[RECORD EXTRACTS]
(* ===== verification/FsManager.v ===== *)
(** * The permission manager of the WebUI

    Models [nfs-klldap-ui/src/fs.rs]: which paths may be managed, how a host
    path maps to the path inside the container, and the two tree walks that
    apply modes and ACLs.  A [Path] is its list of components, which is how
    Rust compares paths; the walk over the tree (the walkdir crate), the
    privileged system calls and the cancel flag are arguments.  Effects are
    recorded as the sequence of privileged calls. *)

From S2P Require Import Prelude RustStr Identity Config FsProbe Acl.
Local Open Scope Z_scope.

(** ** Paths *)
Inductive Component := RootDir | CurDir | ParentDir | Normal (s : string).
#[export] Instance component_eq_dec : EqDecision Component.
Proof. solve_decision. Defined.
Abbreviation Path := (list Component).

Definition comp_of (part : string) : option Component :=
  if is_empty part || seqb part "." then None
  else if seqb part ".." then Some ParentDir else Some (Normal part).
(** [Path::components]: repeated separators and inner [.] disappear, a leading
    [.] of a relative path stays. *)
Definition components (p : string) : Path :=
  let parts := split "/" p in
  if starts_with "/" p then RootDir :: omap comp_of parts
  else match parts with
       | first :: rest =>
           if seqb first "." then CurDir :: omap comp_of rest else omap comp_of parts
       | [] => []
       end.
Definition has_parent_traversal (p : string) : bool :=
  existsb (fun c => bool_decide (c = ParentDir)) (components p).
(** [Path::starts_with] and [Path::strip_prefix]. *)
Fixpoint strip_path (base p : Path) : option Path :=
  match base, p with
  | [], _ => Some p
  | a :: base', b :: p' => if decide (a = b) then strip_path base' p' else None
  | _ :: _, [] => None
  end.
Definition path_starts_with (p base : string) : bool :=
  is_some (strip_path (components base) (components p)).

Definition normalize_for_matching : string -> string := normalize_path.
Definition is_allowed (cfg : NfsKlldapConfig) (path : string) : bool :=
  if has_parent_traversal path then false
  else
    let normalized := normalize_for_matching path in
    existsb (fun root => path_starts_with normalized (normalize_for_matching root)) (host_paths cfg).

Inductive MapError := ParentTraversal (p : string) | NotUnderShare (p : string).
(** One pass of the search for the most specific share. *)
Definition better_share (normalized : string) (best : option (nat * Path)) (share : Share)
  : option (nat * Path) :=
  let share_normalized := normalize_for_matching (sh_host_path share) in
  match strip_path (components share_normalized) (components normalized) with
  | None => best
  | Some rel =>
      let cpath := components (serve_path_for share) ++ rel in
      let spec := len share_normalized in
      match best with
      | Some (b, _) => if (b <? spec)%nat then Some (spec, cpath) else best
      | None => Some (spec, cpath)
      end
  end.
Definition host_path_to_container_path (cfg : NfsKlldapConfig) (host_path : string)
  : result Path MapError :=
  if has_parent_traversal host_path then Err (ParentTraversal host_path)
  else match foldl (better_share (normalize_for_matching host_path)) None (shares cfg) with
       | Some (_, cpath) => Ok cpath
       | None => Err (NotUnderShare host_path)
       end.

(** [diagnose_path]'s serve path: [max_by_key] keeps the last maximum. *)
Definition diagnose_serve_path (cfg : NfsKlldapConfig) (host_path : string) : string :=
  let normalized := normalize_for_matching host_path in
  default "" (serve_path_for <$>
    max_by_key (fun s => len (normalize_for_matching (sh_host_path s)))
      (List.filter (fun s => path_starts_with normalized (normalize_for_matching (sh_host_path s)))
         (shares cfg))).
Record PathDiagnostic := {
  pd_allowed : bool;
  pd_container_path : option Path;
  pd_container_exists : bool;
  pd_serve_path : string;
}.
Definition diagnose_path (is_dir : Path -> bool) (cfg : NfsKlldapConfig) (host_path : string)
  : PathDiagnostic :=
  let container := match host_path_to_container_path cfg host_path with
                   | Ok p => Some p | Err _ => None end in
  {| pd_allowed := is_allowed cfg (normalize_for_matching host_path);
     pd_container_path := container;
     pd_container_exists := match container with Some p => is_dir p | None => false end;
     pd_serve_path := diagnose_serve_path cfg host_path |}.

(** ** What an apply writes *)
Inductive ApplyScope := DirOnly | ImmediateFiles | All.
Definition USIZE_MAX : Z := u64_max.
Definition max_depth (s : ApplyScope) : Z :=
  match s with DirOnly => 0 | ImmediateFiles => 1 | All => USIZE_MAX end.
Record ApplySpec := { spec_mode : Z; spec_scope : ApplyScope; spec_file_mode : option Z }.
Record ApplyOptions := { scope : ApplyScope; file_mode : option Z; continue_on_error : bool }.

(** [0o444], [0o4000], [0o777] *)
Definition R_BITS : Z := 292.
Definition SETUID : Z := 2048.
Definition RWX_BITS : Z := 511.
Definition dir_mode_r_implies_x (mode : Z) : Z :=
  Z.lor mode (Z.shiftr (Z.land mode R_BITS) 2).

Inductive FileKind := KDir | KFile | KSymlink | KSpecial.
#[export] Instance file_kind_eq_dec : EqDecision FileKind.
Proof. solve_decision. Defined.
Definition is_dir (k : FileKind) : bool := bool_decide (k = KDir).
Definition is_file (k : FileKind) : bool := bool_decide (k = KFile).
Definition is_symlink (k : FileKind) : bool := bool_decide (k = KSymlink).
Record DirEntry := { e_path : Path; e_kind : FileKind; e_depth : Z }.
Inductive WalkItem := WEntry (e : DirEntry) | WError (path : option Path) (msg : string).
Lemma cache_row_split r :
  row_ok r ->
  split "|" (cache_row r)
  = [r_principal r; dec (r_uid r); dec (r_gid r); kind_str (r_kind r); r_source r;
     join "," (map dec (r_supps r))].
Proof.
  intros (Hp & _ & _ & _ & Hu & Hg & Hs & _ & Hl). unfold cache_row. rewrite !bar_app.
  rewrite split_app by done. do 2 (rewrite split_app by (apply dec_no_char; [lia|done])).
  rewrite split_app by (by apply kind_str_no_char). rewrite split_app by done.
  by rewrite split_no_char by (by apply supps_no_char).
Qed.
Lemma trim_bar a b : is_empty (trim (a +:+ String "|" b)) = false.
Proof. rewrite trim_solid by done. by destruct (trim_start a). Qed.
Lemma cache_row_parses r : row_ok r -> parse_cache_line (cache_row r) = Some r.
Proof.
  intros H. unfold parse_cache_line. rewrite (cache_row_split r H).
  destruct H as (Hp & _ & Hh & Hn & Hu & Hg & Hs & _ & Hl).
  assert (starts_with "#" (cache_row r) = false) as ->.
  { unfold cache_row. destruct (r_principal r) as [|c p]; [done|].
    rewrite starts_with_one in Hh. rewrite sapp_cons, starts_with_one. done. }
  unfold cache_row. rewrite !bar_app, trim_bar, !parse_uint_dec, parse_supps_join, kind_of_kind_str by done.
  cbn. rewrite <- Hn. by destruct r.
Qed.
Lemma dec_line_ok n : 0 <= n -> line_ok (dec n) = true.
Proof. intros H. by apply solid_line_ok, digit_solid, dec_spec. Qed.
Lemma line_ok_app a b : line_ok (a +:+ b) = line_ok a && line_ok b.
Proof.
  unfold line_ok. rewrite !contains_char_app, !negb_orb.
  destruct (contains_char nl a), (contains_char nl b), (contains_char "013" a),
    (contains_char "013" b); done.
Qed.
Lemma cache_row_line_ok r : row_ok r -> line_ok (cache_row r) = true.
Proof.
  intros (_ & Hp & _ & _ & Hu & Hg & _ & Hs & Hl). unfold cache_row.
  rewrite !line_ok_app, Hp, Hs, !dec_line_ok by lia.
  assert (line_ok (join "," (map dec (r_supps r))) = true) as ->.
  { unfold line_ok. by rewrite !supps_no_char. }
  by destruct (r_kind r).
Qed.

Section RoundTrip.
Context `{!HashIter string}.

Lemma load_cache_text c :
  keyed c -> (forall k r, c !! k = Some r -> row_ok r) ->
  load_from_file (Some (cache_text c)) = c.
Proof.
  intros Hk Hr. assert (Hrow : Forall row_ok (sorted_rows c)).
  { apply Forall_forall. intros r [k Hc]%elem_of_sorted_rows. eauto. }
  cbn [load_from_file]. unfold cache_text. rewrite lines_unlines.
  - assert (omap parse_cache_line (cache_header ++ map cache_row (sorted_rows c)) = sorted_rows c)
      as ->.
    { rewrite omap_app. change (omap parse_cache_line cache_header) with (@nil Resolved). cbn [app].
      induction Hrow as [|r l Hr1 _ IH]; [done|].
      cbn [map omap list_omap]. rewrite cache_row_parses by done.
      rewrite <- IH at 2. done. }
    apply rebuild; [done|by apply sorted_rows_principals|apply elem_of_sorted_rows].
  - apply Forall_app. split; [by repeat constructor|]. apply Forall_map.
    eapply Forall_impl; [exact Hrow|]. apply cache_row_line_ok.
Qed.
End RoundTrip.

[WHAT THE TASK REQUIRES] A bare number is the whole answer: the tally of lines in the listing above that include "omap".

[WRITTEN RESPONSE] 5